Starting Jan 1, UnitedHealthcare is expected to begin requiring genetic counseling for coverage of BRCA testing. Other insurers may issue similar coverage policies. The policies come with the increasing availability and growing demand for next-generation sequencing-based panels gauging multiple genetic markers at once. 

Some insurers have raised concerns about the utility of such tests, because they gauge a range of markers with varying levels of evidence. The Centers for Medicare & Medicaid Services for example, issued a draft local coverage determination (LCD) in May proposing to cover BRCA testing as part of NGS panels when independent pre- and post-test counseling is provided, the genes on the panel are relevant to the personal and family history of the person being tested, BRCA testing criteria outlined by CMS are met, and the person meets professional guidelines for being tested for at least one other hereditary cancer syndrome, such as Lynch syndrome.

"Large panels with genes that are not relevant to the individual's personal and family history are not reasonable and necessary," CMS noted in the draft LCD.

However, ACOG objects to such restrictions and asserts that ob/gyns are skilled in evaluating a woman's medical and family history, providing pre- and post-test counseling, and ordering genetic testing when appropriate.

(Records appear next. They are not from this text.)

(** * A shallow embedding of the Malloy MCP server (malloy_mcp_server)

    The module-level client of [server.py], its startup catalog loader
    [register_resources], the two query tools ([tools.py] and
    [tools/query_executor.py]) and the resource registration of
    [resources.py].  Remote calls of the publisher client are modelled as
    functions returning either a value or a raised Python exception. *)

From Stdlib Require Import String Ascii List ZArith QArith Bool Lia.
Import ListNotations.
Open Scope string_scope.

(** ** Python values and exceptions shared by all modules *)

(** A decoded JSON value (what [json.loads] returns and [model_dump]
    produces). *)
#[warnings="-register-all"]
Inductive json : Type :=
| JNull
| JBool (b : bool)
| JNum (z : Z)
| JStr (s : string)
| JArr (l : list json)
| JObj (l : list (string * json)).

(** The Python exceptions the code raises or catches. [PublisherError] is
    whatever the publisher client raises on a failed remote call. *)
Inductive exn : Type :=
| PublisherError (msg : string)
| RuntimeError (msg : string)
| ValueError (msg : string)
| TypeError (msg : string)
| JSONDecodeError (msg : string)
| ValidationError (msg : string)
| MalloyError (message : string) (context : list (string * string)).

(** [str(e)]: the message an exception was built with ([MalloyError]
    passes its message to [Exception.__init__]). *)
Definition exn_str (e : exn) : string :=
  match e with
  | PublisherError m | RuntimeError m | ValueError m | TypeError m
  | JSONDecodeError m | ValidationError m | MalloyError m _ => m
  end.

(** A computation that returns a value or raises. *)
Inductive result (A : Type) : Type :=
| Ok (a : A)
| Raise (e : exn).
Arguments Ok {A} a.
Arguments Raise {A} e.

Definition bind {A B : Type} (r : result A) (k : A -> result B) : result B :=
  match r with
  | Ok a => k a
  | Raise e => Raise e
  end.

Notation "x <- r ;; k" := (bind r (fun x => k))
  (at level 61, r at next level, right associativity).

(** [try: r except Exception as e: h(e)] *)
Definition catch_all {A : Type} (r : result A) (h : exn -> result A) : result A :=
  match r with
  | Ok a => Ok a
  | Raise e => h e
  end.

(** Python's [or] on an optional string: [None] and [""] are falsy. *)
Definition py_or (x : option string) (dflt : string) : string :=
  match x with
  | Some s => if String.eqb s "" then dflt else s
  | None => dflt
  end.

(** Python truthiness of an optional string. *)
Definition truthy (x : option string) : bool :=
  match x with
  | Some s => negb (String.eqb s "")
  | None => false
  end.

(** Association-list lookup (first binding wins). *)
Fixpoint assoc {A : Type} (k : string) (l : list (string * A)) : option A :=
  match l with
  | [] => None
  | (k', v) :: rest => if String.eqb k k' then Some v else assoc k rest
  end.

(** ** server.py, lines 38-40: the module-level publisher client *)
Module Connection.

(** The process environment: a lookup from variable names to values. *)
Definition environ := string -> option string.

(** The observable effects of connecting: constructing a client at a URL,
    issuing a verification call, waiting before a retry. *)
Inductive event : Type :=
| Construct (url : string)
| Verify
| Sleep (delay : Q).

Record publisher_client : Type := MalloyPublisherClient { base_url : string }.

Definition PROJECT_NAME : string := "home".

(** [client = MalloyPublisherClient("http://localhost:4000")], executed
    once when [server.py] is imported.  The URL is a literal; the
    environment is not read, no verification call is made and nothing is
    retried.  Returns the events performed and the resulting client. *)
Definition client_at_import (env : environ) : list event * result publisher_client :=
  let url := "http://localhost:4000" in
  ([Construct url], Ok (MalloyPublisherClient url)).

(** Number of client constructions (connection attempts) in a trace. *)
Definition attempts (tr : list event) : nat :=
  length (filter (fun ev => match ev with Construct _ => true | _ => false end) tr).

(** The delays waited in a trace, in order. *)
Fixpoint sleeps (tr : list event) : list Q :=
  match tr with
  | [] => []
  | Sleep d :: rest => d :: sleeps rest
  | _ :: rest => sleeps rest
  end.

(** The environment of a deployment that sets the publisher URL. *)
Definition env_with_url : environ :=
  fun v => if String.eqb v "MALLOY_PUBLISHER_ROOT_URL"
           then Some "http://test-publisher:5000" else None.

End Connection.

(** ** server.py, lines 256-334: the startup catalog loader *)
Module Catalog.

Import Connection.

(** The publisher's objects, as far as [register_resources] reads them. *)
Record project : Type := Project { project_description : option string }.

Record package : Type := Package {
  pkg_name : string;
  pkg_description : option string;
  pkg_version : option string }.

Record model_ref : Type := Model {
  model_path : string;
  model_description : option string }.

Record model_details : Type := ModelDetails {
  details_sources : list string;
  details_queries : list string;
  details_schema : json }.

(** The remote catalog as seen through the client: every call returns a
    value or raises. *)
Record publisher : Type := Publisher {
  get_project : string -> result project;
  list_packages : string -> result (list package);
  list_models : string -> string -> result (list model_ref);
  get_model : string -> string -> string -> result model_details }.

(** models/resources.py *)
Record MalloyPackageMetadata : Type := MkPackageMetadata {
  pm_name : string;
  pm_description : option string;
  pm_version : option string;
  pm_models : list string }.

Record MalloyModelMetadata : Type := MkModelMetadata {
  mm_path : string;
  mm_description : option string;
  mm_sources : list string;
  mm_queries : list string;
  mm_model_schema : list (string * json) }.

Moreover, the groups pointed out that given the limited number of genetic counselors in the country, it would be particularly difficult for women in remote locations to meet insurers' prior authorization requirements, which could result in treatment delays.

"Imposing non-medically necessary prior authorization requirements that block a woman's trusted physician from ordering appropriate care for patients is contradictory to quality medical care, and is bad medicine," ACOG President Mark DeFrancesco said in a statement.